PDA

View Full Version : [SOLVED] calculating /home direcotry size in bytes



pytheas22
December 19th, 2008, 07:54 PM
I'm trying to write a bash command to find the total size of all files in my /home directory (including subdirectories) added together. This is what I've come up with:


sudo ls -lR /home | cut -d ' ' -f 5 | grep '[0-9].*' | grep -v '/' | awk '{ total += $1 } END { print total }'

The idea of this command is basically to go through /home recursively and use 'ls -l' to get the size in bytes for each file, then add it all together.

The problem is that this command is giving me a total of 3230653519 for the number of bytes in /home, or a little over 3 gigabytes. However, according to 'df -h', /home (which is on its own partition) has 8.2 gigabytes being used. I know there's some file-system overhead and other stuff that my calculation would overlook because 'ls -l' wouldn't see it, but I'm obviously missing much more than that if I have 5+ gigabytes unaccounted for.

So I'm trying to figure out what I'm missing in my approach. Any pointers would be very welcome.

aquavitae
December 19th, 2008, 08:07 PM
Have a look at the 'du' command - I think that is what you're looking for. It shows the space being used by a directory, recursively as required. To get a listing of the total size of the home folder and its subdirectories use
du -csh /home/*
If you've got more than one user you might need sudo, but otherwise you shouldn't.

Hope this helps, even if it doesn't actually answer your question!

EDIT: A possible reason for the discrepancy in sizes; ls -l ignores hidden files (to include them use ls -la), including the trash and email folders. Maybe you've got a lot of deleted stuff in your trash which it isn't counting? There are a lot of other hidden folders too, but I think they are generally quite small.

pytheas22
December 19th, 2008, 08:44 PM
aquavitae: thanks for that. Good point about missing hidden files--using ls with the -a argument turns up about 0.5 gigabytes of additional files. However, 'du -csh /home/*' gives the same number as 'df -h'--8.2 gigabytes--for the total size of all files in /home. So something's still missing somewhere.

I'm trying to do this because I have a web server with hundreds of users, and /home is rapidly running out of space for reasons that are unclear. I'm concerned that someone may be doing something nasty, so I want to make sure that no one's hiding files from me that shouldn't be on the server. The machine was basically left without an administrator for several months, logs for that period are inconsistent or non-existent and some other weird things have been happening since I started trying to take care of it.

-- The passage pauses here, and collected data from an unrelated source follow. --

(* ===== verification/Ops.v ===== *)
(** * The layout's building blocks: [crates/kanna-mux/src/model.rs]

    What the commands are made of: new windows and tabs, taking a pane out, swapping two,
    dropping what is empty, and the views the replies show.  [None] is a panic. *)

From S2P Require Import Prelude Text F64 Json Fraction Pane Panes Tree Tabs Workspace Model.

(** ** Titles *)

Definition retitle_bar (panes : Panes) (ts : Tabs) : bool * Tabs :=
  let done_ := map (tab_retitle panes) (tabs_tabs ts) in
  (existsb fst done_, set_tabs ts (map snd done_)).

Definition retitle (m : Model) (panes : Panes) : bool * Model :=
  let ws := map (fun w => retitle_bar panes (win_tabs w)) (m_windows m) in
  let ss := map (fun s => retitle_bar panes (ws_tabs s)) (m_workspaces m) in
  (existsb fst ws || existsb fst ss,
   set_workspaces
     (set_windows m (zip_with (fun w b => set_win_tabs w (snd b)) (m_windows m) ws))
     (zip_with (fun s b => set_ws_tabs s (snd b)) (m_workspaces m) ss)).

(** ** New things *)

Definition new_workspace (m : Model) (dock : Dock) (place : Where) : Workspace * Model :=
  let n := (m_ws_counter m + 1)%N in
  (workspace_new (ws_name_of n) dock place, set_ws_counter m n).

Definition make_window (m : Model) : nat * Model :=
  let n := (m_win_counter m + 1)%N in
  let windows := m_windows m ++ [window_new (win_name_of n)] in
  (length windows - 1, set_windows (set_win_counter m n) windows).

Definition window_for (m : Model) (ws : option nat) : option (nat * Model) :=
  workspace ← match ws with
              | Some s => sp ← m_workspaces m !! s; Some (if is_task sp then Some (ws_id sp) else None)
              | None => Some None
              end;
  let '(w, m) := make_window m in
  m ← alter_window m w (fun win => Some (set_win_workspace win workspace));
  Some (w, m).

Definition push_tab (tab : Tab) (activate : bool) (ts : Tabs) : Tabs :=
  let ts := if activate || negb (bool_decide (is_Some (tabs_active ts)))
            then set_active ts (Some (tab_id tab)) else ts in
  set_tabs ts (tabs_tabs ts ++ [tab]).

(** A bar's share of [make_tab]: its own count, and the new tab [id]. *)
Definition add_tab (id : string) (activate : bool) (ts : Tabs) : Tabs :=
  let count := (tabs_count ts + 1)%N in
  push_tab (tab_new id count) activate (set_count ts count).

Definition make_tab (m : Model) (h : Holder) (activate : bool) : option (nat * Model) :=
  let n := (m_tab_counter m + 1)%N in
  ts ← tabs_of m h;
  m' ← alter_tabs (set_tab_counter m n) h (fun ts => Some (add_tab (tab_name_of n) activate ts));
  Some (length (tabs_tabs ts), m').

(** ** Refusals and views *)

Definition label_of (panes : Panes) (pane : string) : string :=
  match panes_get panes pane with Some p => label p | None => pane end.

Definition refuse_background (m : Model) (pane : string) (panes : Panes) : res unit :=
  match background_ws m pane with
  | Some s =>
    let name := default pane (p ← panes_get panes pane; pane_name p) in
    let? ws := unwrap (m_workspaces m !! s) in
    Err (mkError "background"
      (label_of panes pane +:+ " is in " +:+ ws_id ws +:+
       "'s background, in no tab: show it with `kanna move " +:+ name +:+ " --tab`"))
  | None => Ok tt
  end.

Definition refuse_frozen_pane (m : Model) (pane : string) (panes : Panes) : res unit :=
  match frozen_dock m pane with
  | Some ws => Err (frozen (label_of panes pane +:+ " is frozen in " +:+ ws_id ws +:+ "'s dock; nothing drops on it"))
  | None => Ok tt
  end.

Definition dock_view (dock : Dock) (panes : Panes) : Map :=
  [("pane", JString (panes_display panes (dock_pane dock)));
   ("edge", JString (edge_as_str (dock_edge dock)));
   ("width", JString (fraction_format (dock_width dock)))]
  ++ flag "frozen" (dock_frozen dock).

Definition spot_of (m : Model) (h : Holder) : option (option string * Value) :=
  window ← match window_of h with
           | Some w => win ← m_windows m !! w; Some (Some (win_id win))
           | None => Some None
           end;
  workspace ← match ws_of m h with
              | Some s =>
                ws ← m_workspaces m !! s;
                Some (JObject (match desk_of m (ws_id ws) with
                               | Some desk => map_insert (ws_summary ws) "desk" (JString desk)
                               | None => ws_summary ws
                               end))
              | None => Some JNull
              end;
  Some (window, workspace).

Definition at_ (m : Model) (h : Holder) : option Map :=
  '(window, workspace) ← spot_of m h;
  let out := [("window", opt window)] in
  Some (if is_null workspace then out else map_insert out "workspace" workspace).

(** [size < 1.0 - 1e-6] *)
Definition f_most : f64 := fsub f1 (f_dec 1 (-6)).

Definition sized (out : Map) (size : option f64) : Value :=
  JObject (match size with
           | Some size => if flt size f_most then map_insert out "size" (JString (fraction_format size)) else out
           | None => out
           end).

Fixpoint tree_node (node : Node) (size : option f64) (panes : Panes) : Value :=
  match node with
  | NPane id => sized [("pane", JString (panes_display panes id))] size
  | NSplit split =>
    sized [("split", JString (axis_as_str (split_axis split)));
           ("children", JArray (map (fun kid => tree_node (child_node kid) (Some (child_size kid)) panes)
                                  (split_kids split)))] size
  end.

Definition tree (node : option Node) (size : option f64) (panes : Panes) : Value :=
  match node with Some node => tree_node node size panes | None => JNull end.

Definition tab_tree (m : Model) (tab : string) (panes : Panes) : Value :=
  match tab_named m tab with Some t => tree (tab_root t) None panes | None => JNull end.

(** ** Taking a pane out *)

(** The tabs a dissolved workspace's background panes get, numbered from [n] and [count]. *)
Fixpoint background_tabs (n count : N) (background : list string) : list Tab :=
  match background with
  | [] => []
  | pane :: rest =>
    set_tab_root (tab_new (tab_name_of (n + 1)) (count + 1)) (Some (NPane pane))
    :: background_tabs (n + 1) (count + 1) rest
  end.

(** The tab bar a dissolved workspace leaves: its tabs, then one for each background pane. *)
Definition dissolved_bar (n : N) (ws : Workspace) : Tabs :=
  set_count
    (set_tabs (ws_tabs ws)
      (tabs_tabs (ws_tabs ws) ++ background_tabs n (tabs_count (ws_tabs ws)) (ws_background ws)))
    (tabs_count (ws_tabs ws) + N.of_nat (length (ws_background ws)))%N.

Definition dissolve (m : Model) (s : nat) : option Model :=
  ws ← m_workspaces m !! s;
  let m := set_workspaces m (delete s (m_workspaces m)) in
  let m := set_windows m (map (fun w => if in_workspace (ws_id ws) w then set_win_workspace w None else w) (m_windows m)) in
  Some (set_orphans (set_tab_counter m (m_tab_counter m + N.of_nat (length (ws_background ws)))%N)
          (m_orphans m ++ [dissolved_bar (m_tab_counter m) ws])).

(** The loop over the orphans: the first that has the pane loses it. *)
Fixpoint remove_orphan (orphans : list Tabs) (id : string) : option (list Tabs) :=
  match orphans with
  | [] => Some []
  | tabs :: rest =>
    '(found, tabs') ← tabs_remove tabs id;
    if (found : bool) then Some (tabs' :: rest) else rest' ← remove_orphan rest id; Some (tabs' :: rest')
  end.

Definition detach (m : Model) (id : string) : option Model :=
  match background_ws m id with
  | Some s => alter_workspace m s (fun ws =>
      Some (set_ws_background ws (retain (fun p => negb (bool_decide (p = id))) (ws_background ws))))
  | None =>
    match lead_window m id with
    | Some w => alter_window m w (fun win => Some (set_win_lead win None))
    | None =>
      match dock_ws m id with
      | Some s => dissolve m s
      | None =>
        match locate m id with
        | Some l => alter_tabs m (loc_holder l) (fun ts => snd <$> tabs_remove ts id)
        | None => set_orphans m <$> remove_orphan (m_orphans m) id
        end
      end
    end
  end.

(** ** Swapping *)

Definition swap_put (m : Model) (location : option Location) (dock : option nat) (id : string) : option Model :=
  match location, dock with
  | Some l, _ => alter_tabs m (loc_holder l) (fun ts => tabs_set_at ts (loc_tab l) (loc_parent l) (loc_index l) id)
  | None, Some s => alter_workspace m s (fun ws => Some (set_ws_dock ws (set_dock_pane (ws_dock ws) id)))
  | None, None => Some m
  end.

Definition swap (m : Model) (a b : string) : option Model :=
  let la := locate m a in
  let lb := locate m b in
  let da := dock_ws m a in
  let db := dock_ws m b in
  let nowhere (l : option Location) (d : option nat) := bool_decide (l = None) && bool_decide (d = None) in
  if nowhere la da || nowhere lb db then Some m
  else m ← swap_put m la da b; swap_put m lb db a.

(** ** Dropping what is empty *)

Definition settle_bar (side : option string) (ts : Tabs) : Tabs := settle_focus (tidy ts) side.

(** A window whose workspace is gone has none. *)
Definition free_gone (m : Model) : Model :=
  set_windows m (map (fun w =>
    match win_workspace w with
    | Some id => if ws_index m id then w else set_win_workspace w None
    | None => w
    end) (m_windows m)).

(** [tidy] and [settle_focus] on every holder, each with its own side. *)
Definition settle_all (m : Model) : Model :=
  set_workspaces
    (set_windows m (map (fun w => set_win_tabs w (settle_bar (dock_pane <$> win_lead w) (win_tabs w))) (m_windows m)))
    (map (fun ws => set_ws_tabs ws (settle_bar (Some (dock_pane (ws_dock ws))) (ws_tabs ws))) (m_workspaces m)).

Definition window_kept (w : Window) : bool :=
  negb (bool_decide (tabs_tabs (win_tabs w) = [])) || bool_decide (is_Some (win_lead w)).

(** An orphan with tabs left becomes a window of its own. *)
Definition adopt (m : Model) (tabs : Tabs) : Model :=
  let tabs := tidy tabs in
  if bool_decide (tabs_tabs tabs = []) then m
  else
    let '(w, m) := make_window m in
    let tabs := settle_focus (set_zoom (set_count tabs (N.of_nat (length (tabs_tabs tabs)))) false) None in
    set_windows m (alter (fun win => set_win_tabs win tabs) w (m_windows m)).

Definition drop_empty (m : Model) : Model :=
  let m := settle_all (free_gone m) in
  let m := set_windows m (retain window_kept (m_windows m)) in
  foldl adopt (set_orphans m []) (m_orphans m).

(** ** Windows and workspaces by reference *)

Definition quoted (before reference : string) : string := before +:+ " " +:+ in_quotes reference.

Definition target_window (reference : option string) : act Model nat :=
  match reference with
  | None =>
    let! m := act_gets id in
    match length (m_windows m) with
    | 0 => act_state make_window
    | 1 => act_ret 0
    | _ => act_fail (bad_request "there are several windows: say which with --window WINDOW (or --window new)")
    end
  | Some reference =>
    if decide (reference = "new") then act_state make_window
    else let! m := act_gets id in
         act_lift (ok_or (window_index m reference) (not_found (quoted "no window" reference)))
  end.

Definition workspace_holder (reference : string) : act Model Holder :=
  let! m := act_gets id in
  act_lift (ok_or (HWorkspace <$> ws_index m reference) (not_found (quoted "no workspace" reference))).

Definition window_holder (reference : option string) : act Model Holder :=
  let! m := act_gets id in
  match (r ← reference; desk_workspace m r) with
  | Some s => act_ret (HWorkspace s)
  | None => let! w := target_window reference in act_ret (HWindow w)
  end.

Definition need_tab (reference : option string) : act Model (Holder * nat) :=
  let! m := act_gets id in
  act_lift (ok_or (r ← reference; tab_index m r) (not_found (quoted "no tab" (default "" reference)))).

Definition focus_pane (m : Model) (id : string) : option (option Holder * Model) :=
  match holder_of m id with
  | None => Some (None, m)
  | Some h => m' ← alter_tabs m h (fun ts => Some (tabs_focus ts id)); Some (Some h, m')
  end.

(** ** Desks *)

Definition read_desk (d : Value) : option DeskWindow :=
  let field key := v ← get d key; as_str v in
  id ← field "id";
  Some (mkDeskWindow id (field "planner") (field "shows") (field "project")).

Definition set_desks (args : Value) : act Model Map :=
  let! list := act_lift (ok_or (v ← get args "desks"; as_array v) (bad_request "desks needs a list of desks")) in
  act_modify (fun m => set_desk_windows m (omap read_desk list)) ;;;
  let! m := act_gets id in
  act_ret [("desks", from_usize (N.of_nat (length (m_desks m))))].

Definition desk_row (m : Model) (d : DeskWindow) : Value :=
  let workspace := ws ← or_else (desk_shows d) (desk_planner d); if ws_index m ws then Some ws else None in
  obj [("id", JString (desk_id d)); ("desk", JBool true); ("workspace", opt workspace);
       ("planner", opt (desk_planner d)); ("deskView", JBool (bool_decide (desk_shows d = None)));
       ("project", opt (desk_project d))].

Definition desk_rows (m : Model) : Value := JArray (map (desk_row m) (m_desks m)).

Definition find_workspace (m : Model) (reference : string) (panes : Panes) : option nat :=
  match ws_index m reference with
  | Some s => Some s
  | None =>
    p ← res_ok (panes_need panes (Some reference));
    or_else (dock_ws m (pane_id p))
      (or_else (background_ws m (pane_id p)) (h ← holder_of m (pane_id p); ws_of m h))
  end.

So I'm worried about compromises, etc., and am open to more general ideas of how to figure out what's going on here. Unfortunately, the system runs an old version of Red Hat that doesn't even have yum installed, so installing software (like root-kit scanners) is tricky.

mssever
December 19th, 2008, 09:28 PM
I love baobab for these kinds of tasks. Of course, if your machine is old enough, you might not have it and may need to install it...

(The reason I'm on Ubuntu now is because I got sick of being unable to update my older Red Hat install. I haven't missed RH.)

aquavitae
December 19th, 2008, 09:31 PM
du only shows the size of files (and folder overhead, but that's really small), so I'd trust it. You can change the arguments to give more detailed results, or maybe sort them by size. It sounds like you're really just trying a bit of detective work though, so scanning directory sizes might not be enough on its own. Is there something specific you're looking for? I can't think offhand of a way to efficiently hide files from the root user. The -chs anything obviously wrong in that output, i.e. one user using 5Gb or something?

unutbu
December 19th, 2008, 09:39 PM
Go to a subdirectory so the output is not huge.
Make sure there are files of different sizes (the number of digits in the size matter because of extra spaces).

Run


ls -lR DIR

and



ls -lR DIR | cut -d ' ' -f 5

You should see a lot of lines that are blank. For example,


% ls -laR test

-rw-r--r-- 1 user user 1007 2008-12-17 16:59 httpd.conf
-rw-r--r-- 1 user user 974 2008-12-17 16:58 httpd.conf~
-rw-r--r-- 1 user user 3534 2008-12-03 21:36 .massmove
-rw-r--r-- 1 user user 0 2008-12-18 20:04 mnt
-rw-r--r-- 1 user user 51208 2008-12-17 02:38 Release
-rw-r--r-- 1 user user 9707 2008-12-19 08:09 rss.xml
-rw-r--r-- 1 user user 9707 2008-12-19 08:09 rss.xml.1
-rw-r--r-- 1 user user 9707 2008-12-19 08:09 rss.xml.2
-rw-r--r-- 1 user user 9707 2008-12-19 08:09 rss.xml.3
-rw-r--r-- 1 user user 28939 2008-12-16 14:52 yahoo

% ls -lR test | cut -d' ' -f 5
/data1/user/test:














51208




28939

I don't know exactly what's wrong with cut, but this should work better:

To print the size in bytes:

sudo find /home -printf "%s\n" | awk '{sum+=$1} END {printf "%d\n", sum}'

To print the size in KiB (1K-blocks consumed):

sudo find /home -printf "%k\n" | awk '{t+=$1} END {printf "%dKiB\n", t}'
(Note that a 1 byte file may consume 4 1K-blocks on a typical ext3 filesystem. du and df report 1K-blocks (KiB) consumed.)

mssever
December 19th, 2008, 09:42 PM
Remember, too, that if you're using wildcards, * won't get dotfiles. You have to do * .* (note the space) to get everything.

stroyan
December 19th, 2008, 11:04 PM
As unutbu noted, cut is not doing what you want.
It considers repeated spaces as delimiters between multiple (empty) fields.
The size field is often padded by multiple leading spaces.
So all files of less than 10000 bytes are not having their sizes counted.

pytheas22
December 20th, 2008, 02:43 AM
unutbu: thanks a lot, that did it! And it makes a lot of sense...I guess I should have thought harder about how cut delimiters work.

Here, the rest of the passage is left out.